Swedish actress (born 1990)

Amanda Jansson (born 1990) is a Swedish actress, best known for her roles in the police procedural series Thin Blue Line (2021–present) and the Åland-based historical drama film Stormskerry Maja (2024). She has won accolades including the Jussi Award for Lead Actor of the Year, Såstaholm Film and Performing Arts Award, and Best Actress at Series Mania.

Born and raised in Skärplinge in Uppsala County, she attended secondary school in Gävle before graduating from the Luleå Theatre Academy in 2016. After minor roles in several television programmes, she was cast in the third season of Vår tid är nu (2019) before getting her breakthrough role as Sara in Thin Blue Line, which received generally positive reviews from critics and won two Kristallen awards. She has also appeared in Riding in Darkness (2022) and My Brother (2025). In addition to her work in film and television, Jansson has appeared in a number of stage productions at theatres including Tribunalen, Playhouse, and Teater Västernorrland. She also made her debut as a musical artist in 2024 with the song "Ge mig ett svar", which was featured on the third season of Thin Blue Line.

== Early life and education ==
She was born in 1990 in Skärplinge, Uppsala County, Sweden. Her parents were both employed at Forsmark Nuclear Power Plant. She has a younger brother. Jansson first became interested in acting after seeing a production of Mio, My Son at the Royal Dramatic Theatre on a school trip in first grade. Her parents separated when she was 12. She commuted to study drama at Vasaskolan, a secondary school in Gävle. While there, she appeared in their 2008 staging of Sara Kadefors's Hänga ut. In 2009, she was in a Vasaskolan production of The Jungle Book. Kristian Ekenberg of Arbetarbladet praised Jansson's versatility across the three parts she played, writing that she "changes not only her clothes but also her face, body language and voice for each role" (som ändrar inte bara kläder utan även ansikte, kroppsspråk och röst för varje roll). The following year, she had her first paid acting job in a youth play about sexual assault which was performed at local schools culminating in a show at Kafé Spegeln in Gävle. After graduating from secondary school, Jansson worked for a period at the Forsmark Nuclear Power Plant. She then studied theatre at Fridhem Folk High School from 2011 to 2013. After being accepted to the Luleå Theatre Academy, she participated in a 2015 staging of Experimentet at Teater Tribunalen. Her maternal grandmother died of Alzheimer's disease in 2016, which she described as "the greatest loss of [her] life" (den största förlusten i mitt liv). The same year, she graduated from the theatre academy.

== Career ==
=== Early stage and screen roles (2016–2020) ===
She had a minor part in the Swedish–French crime series Midnattssol (2016). This was followed by a role in Rebecka Martinsson, a TV4 adaptation of Åsa Larsson's detective novels that premiered on 8 March 2017. In September, she appeared in a Martin Mutter children's theatre production of Uppdrag Nelly Rapp in Örebro. The play did not include the ending of Martin Widmark's book Trollkarlens bok, which Jansson described as designed to encourage children to finish reading the book together in the classroom. She was then cast in the third season of the historical drama Vår tid är nu (2019), where she played a left-wing radical named Gunilla. Later that year, Jansson was in a production of David Byrne's play Secret Life of Humans, staged in Swedish with the title of Människans hemlighet at Playhouse Teater in Stockholm. She starred in the play alongside Charlie Gustafsson, a fellow alum of Vår tid är nu. In 2020, she appeared in Beck – Utom rimligt tvivel. She was a member of the ensemble in Tårtljus at Playhouse. In a review of the production for Dagens Nyheter, Niklas Wahllöf cited Jansson's comic acting as a highlight.

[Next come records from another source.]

Definition CreateProviderFromConfig `{GoRuntime} `{ProviderConstructors}
    (cfg : option ModelConfig) : Resolution :=
  match cfg with
  | None => (None, "", Some "config is nil")
  | Some cfg =>
      if (mc_Model cfg =? "")%string then (None, "", Some "model is required")
      else
        let '(protocol, modelID) := ExtractProtocol (mc_Model cfg) in
        if oneOf protocol httpProtocols then
          if (mc_APIKey cfg =? "")%string && (mc_APIBase cfg =? "")%string then
            (None, "",
             Some ("api_key or api_base is required for HTTP-based protocol " ++ Quote protocol))
          else
            let apiBase := mc_APIBase cfg in
            let apiBase := if (apiBase =? "")%string then getDefaultAPIBase protocol else apiBase in
            (Some (HTTP (NewHTTPProvider (mc_APIKey cfg) apiBase (mc_Proxy cfg))), modelID, None)
        else if oneOf protocol ["anthropic"] then
          if (mc_AuthMethod cfg =? "oauth")%string || (mc_AuthMethod cfg =? "token")%string then
            (Some (ClaudeProvider (mc_APIKey cfg)), modelID, None)
          else
            let apiBase := mc_APIBase cfg in
            let apiBase :=
              if (apiBase =? "")%string then "https://api.anthropic.com/v1" else apiBase in
            (Some (HTTP (NewHTTPProvider (mc_APIKey cfg) apiBase (mc_Proxy cfg))), modelID, None)
        else if oneOf protocol ["antigravity"] then
          (Some AntigravityProvider, modelID, None)
        else if oneOf protocol ["claude-cli"; "claudecli"] then
          let workspace := "." in
          (Some (ClaudeCliProvider workspace), modelID, None)
        else if oneOf protocol ["codex-cli"; "codexcli"] then
          let workspace := "." in
          (Some (CodexCliProvider workspace), modelID, None)
        else if oneOf protocol ["github-copilot"; "copilot"] then
          let apiBase := mc_APIBase cfg in
          let apiBase := if (apiBase =? "")%string then "localhost:4321" else apiBase in
          let connectMode := mc_ConnectMode cfg in
          let connectMode := if (connectMode =? "")%string then "grpc" else connectMode in
          match NewGitHubCopilotProvider apiBase connectMode modelID with
          | (_, Some err) => (None, "", Some err)
          | (provider, None) => (provider, modelID, None)
          end
        else
          (None, "",
           Some ("unknown protocol " ++ Quote protocol ++ " in model " ++ Quote (mc_Model cfg)))
  end.

(** [createClaudeAuthProvider] reads the stored credential of "anthropic". *)
Definition createClaudeAuthProvider (st : Store) : option LLMProvider * option error :=
  match GetCredential st "anthropic" with
  | (_, Some err) => (None, Some ("loading auth credentials: " ++ err))
  | (None, None) =>
      (None,
       Some "no credentials for anthropic. Run: picoclaw auth login --provider anthropic")
  | (Some cred, None) =>
      (Some (ClaudeProviderWithTokenSource (AccessToken cred) ClaudeTokenSource), None)
  end.

(** [createCodexAuthProvider] reads the stored credential of "openai". *)
Definition createCodexAuthProvider (st : Store) : option LLMProvider * option error :=
  match GetCredential st "openai" with
  | (_, Some err) => (None, Some ("loading auth credentials: " ++ err))
  | (None, None) =>
      (None, Some "no credentials for openai. Run: picoclaw auth login --provider openai")
  | (Some cred, None) =>
      (Some (CodexProviderWithTokenSource (AccessToken cred) (AccountID cred) CodexTokenSource),
       None)
  end.

(** The state of [CreateProvider] after a provider-selection step: it has
    returned, or it goes on with the values of [apiKey], [apiBase], [proxy] and
    [model]. *)
Inductive Selection :=
| Returned (r : Resolution)
| Selected (apiKey apiBase proxy model : string).

(** [apiBase = c.APIBase; if apiBase == "" { apiBase = dflt }] *)
Definition orDefault (base dflt : string) : string :=
  if (base =? "")%string then dflt else base.

Definition isOAuthOrToken (authMethod : string) : bool :=
  (authMethod =? "oauth")%string || (authMethod =? "token")%string.

(** The [switch providerName] of [CreateProvider]: "First, try to use explicitly
    configured provider".  No case assigns [proxy]. *)
Definition explicitProvider `{ConfigMethods} `{ProviderConstructors}
    (cfg : Config) (st : Store) (model providerName : string) : Selection :=
  let p := Providers cfg in
  let unset := Selected "" "" "" model in
  if nonEmpty providerName then
    if oneOf providerName ["groq"] then
      if nonEmpty (APIKey (Groq p)) then
        Selected (APIKey (Groq p))
          (orDefault (APIBase (Groq p)) "https://api.groq.com/openai/v1") "" model
      else unset
    else if oneOf providerName ["openai"; "gpt"] then
      if nonEmpty (APIKey (OpenAI p)) || nonEmpty (AuthMethod (OpenAI p)) then
        if (AuthMethod (OpenAI p) =? "codex-cli")%string then
          Returned (Some (CodexProviderWithTokenSource "" "" CodexCliTokenSource), model, None)
        else if isOAuthOrToken (AuthMethod (OpenAI p)) then
          let '(provider, err) := createCodexAuthProvider st in
          Returned (provider, model, err)
        else
          Selected (APIKey (OpenAI p))
            (orDefault (APIBase (OpenAI p)) "https://api.openai.com/v1") "" model
      else unset
    else if oneOf providerName ["anthropic"; "claude"] then
      if nonEmpty (APIKey (Anthropic p)) || nonEmpty (AuthMethod (Anthropic p)) then
        if isOAuthOrToken (AuthMethod (Anthropic p)) then
          let '(provider, err) := createClaudeAuthProvider st in
          Returned (provider, model, err)
        else
          Selected (APIKey (Anthropic p))
            (orDefault (APIBase (Anthropic p)) "https://api.anthropic.com/v1") "" model
      else unset
    else if oneOf providerName ["openrouter"] then
      if nonEmpty (APIKey (OpenRouter p)) then
        Selected (APIKey (OpenRouter p))
          (if nonEmpty (APIBase (OpenRouter p)) then APIBase (OpenRouter p)
           else "https://openrouter.ai/api/v1") "" model
      else unset
    else if oneOf providerName ["zhipu"; "glm"] then
      if nonEmpty (APIKey (Zhipu p)) then
        Selected (APIKey (Zhipu p))
          (orDefault (APIBase (Zhipu p)) "https://open.bigmodel.cn/api/paas/v4") "" model
      else unset
    else if oneOf providerName ["gemini"; "google"] then
      if nonEmpty (APIKey (Gemini p)) then
        Selected (APIKey (Gemini p))
          (orDefault (APIBase (Gemini p)) "https://generativelanguage.googleapis.com/v1beta")
          "" model
      else unset
    else if oneOf providerName ["vllm"] then
      if nonEmpty (APIBase (VLLM p)) then
        Selected (APIKey (VLLM p)) (APIBase (VLLM p)) "" model
      else unset
    else if oneOf providerName ["shengsuanyun"] then
      if nonEmpty (APIKey (ShengSuanYun p)) then
        Selected (APIKey (ShengSuanYun p))
          (orDefault (APIBase (ShengSuanYun p)) "https://router.shengsuanyun.com/api/v1")
          "" model
      else unset
    else if oneOf providerName ["claude-cli"; "claudecode"; "claude-code"] then
      let workspace := WorkspacePath cfg in
      let workspace := if (workspace =? "")%string then "." else workspace in
      Returned (Some (ClaudeCliProvider workspace), model, None)
    else if oneOf providerName ["codex-cli"; "codex-code"] then
      let workspace := WorkspacePath cfg in
      let workspace := if (workspace =? "")%string then "." else workspace in
      Returned (Some (CodexCliProvider workspace), model, None)
    else if oneOf providerName ["cerebras"] then
      if nonEmpty (APIKey (Cerebras p)) then
        Selected (APIKey (Cerebras p))
          (orDefault (APIBase (Cerebras p)) "https://api.cerebras.ai/v1") "" model
      else unset
    else if oneOf providerName ["deepseek"] then
      if nonEmpty (APIKey (DeepSeek p)) then
        Selected (APIKey (DeepSeek p))
          (orDefault (APIBase (DeepSeek p)) "https://api.deepseek.com/v1") ""
          (if negb (model =? "deepseek-chat")%string && negb (model =? "deepseek-reasoner")%string
           then "deepseek-chat" else model)
      else unset
    else if oneOf providerName ["qwen"] then
      if nonEmpty (APIKey (Qwen p)) then
        Selected (APIKey (Qwen p))
          (orDefault (APIBase (Qwen p)) "https://dashscope.aliyuncs.com/compatible-mode/v1")
          "" model
      else unset
    else if oneOf providerName ["github_copilot"; "copilot"] then
      let apiBase :=
        if nonEmpty (APIBase (GitHubCopilot p)) then APIBase (GitHubCopilot p)
        else "localhost:4321" in
      let '(provider, err) :=
        NewGitHubCopilotProvider apiBase (ConnectMode (GitHubCopilot p)) model in
      Returned (provider, model, err)
    else if oneOf providerName ["antigravity"; "google-antigravity"] then
      Returned (Some AntigravityProvider, model, None)
    else if oneOf providerName ["volcengine"; "doubao"] then
      if nonEmpty (APIKey (VolcEngine p)) then
        Selected (APIKey (VolcEngine p))
          (orDefault (APIBase (VolcEngine p)) "https://ark.cn-beijing.volces.com/api/v3")
          "" model
      else unset
    else unset
  else unset.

=== Breakthrough and continued projects (2021–present) ===
Her first lead role was in Thin Blue Line as Sara, a naïve Christian woman who moves from Umeå to work as a police officer in Malmö. She received the role in part due to her experience with Norrland dialects, but she also completed further training to capture her character's specific Umemål dialect. The first season premiered in January 2021 to strong viewership figures, with over a million people tuning in to view the programme. Overall, it received positive reception from critics, with an average rating of 3.9/5 based on 15 critics' reviews on the Swedish review aggregator website Kritiker. It won Best TV Drama and Best Programme at Kristallen 2021. Nina Hampusson of Damernas Värld, Joakim Lowing of Allas, and Mikael Forssell of Svenska Dagbladet characterised Sara as her breakthrough role. She also played Sara in the next two seasons. The third was originally planned to be the last, but in September 2025 it was announced that she would be reprising her role for a Christmas special, consisting of four episodes and scheduled to be released in December 2026.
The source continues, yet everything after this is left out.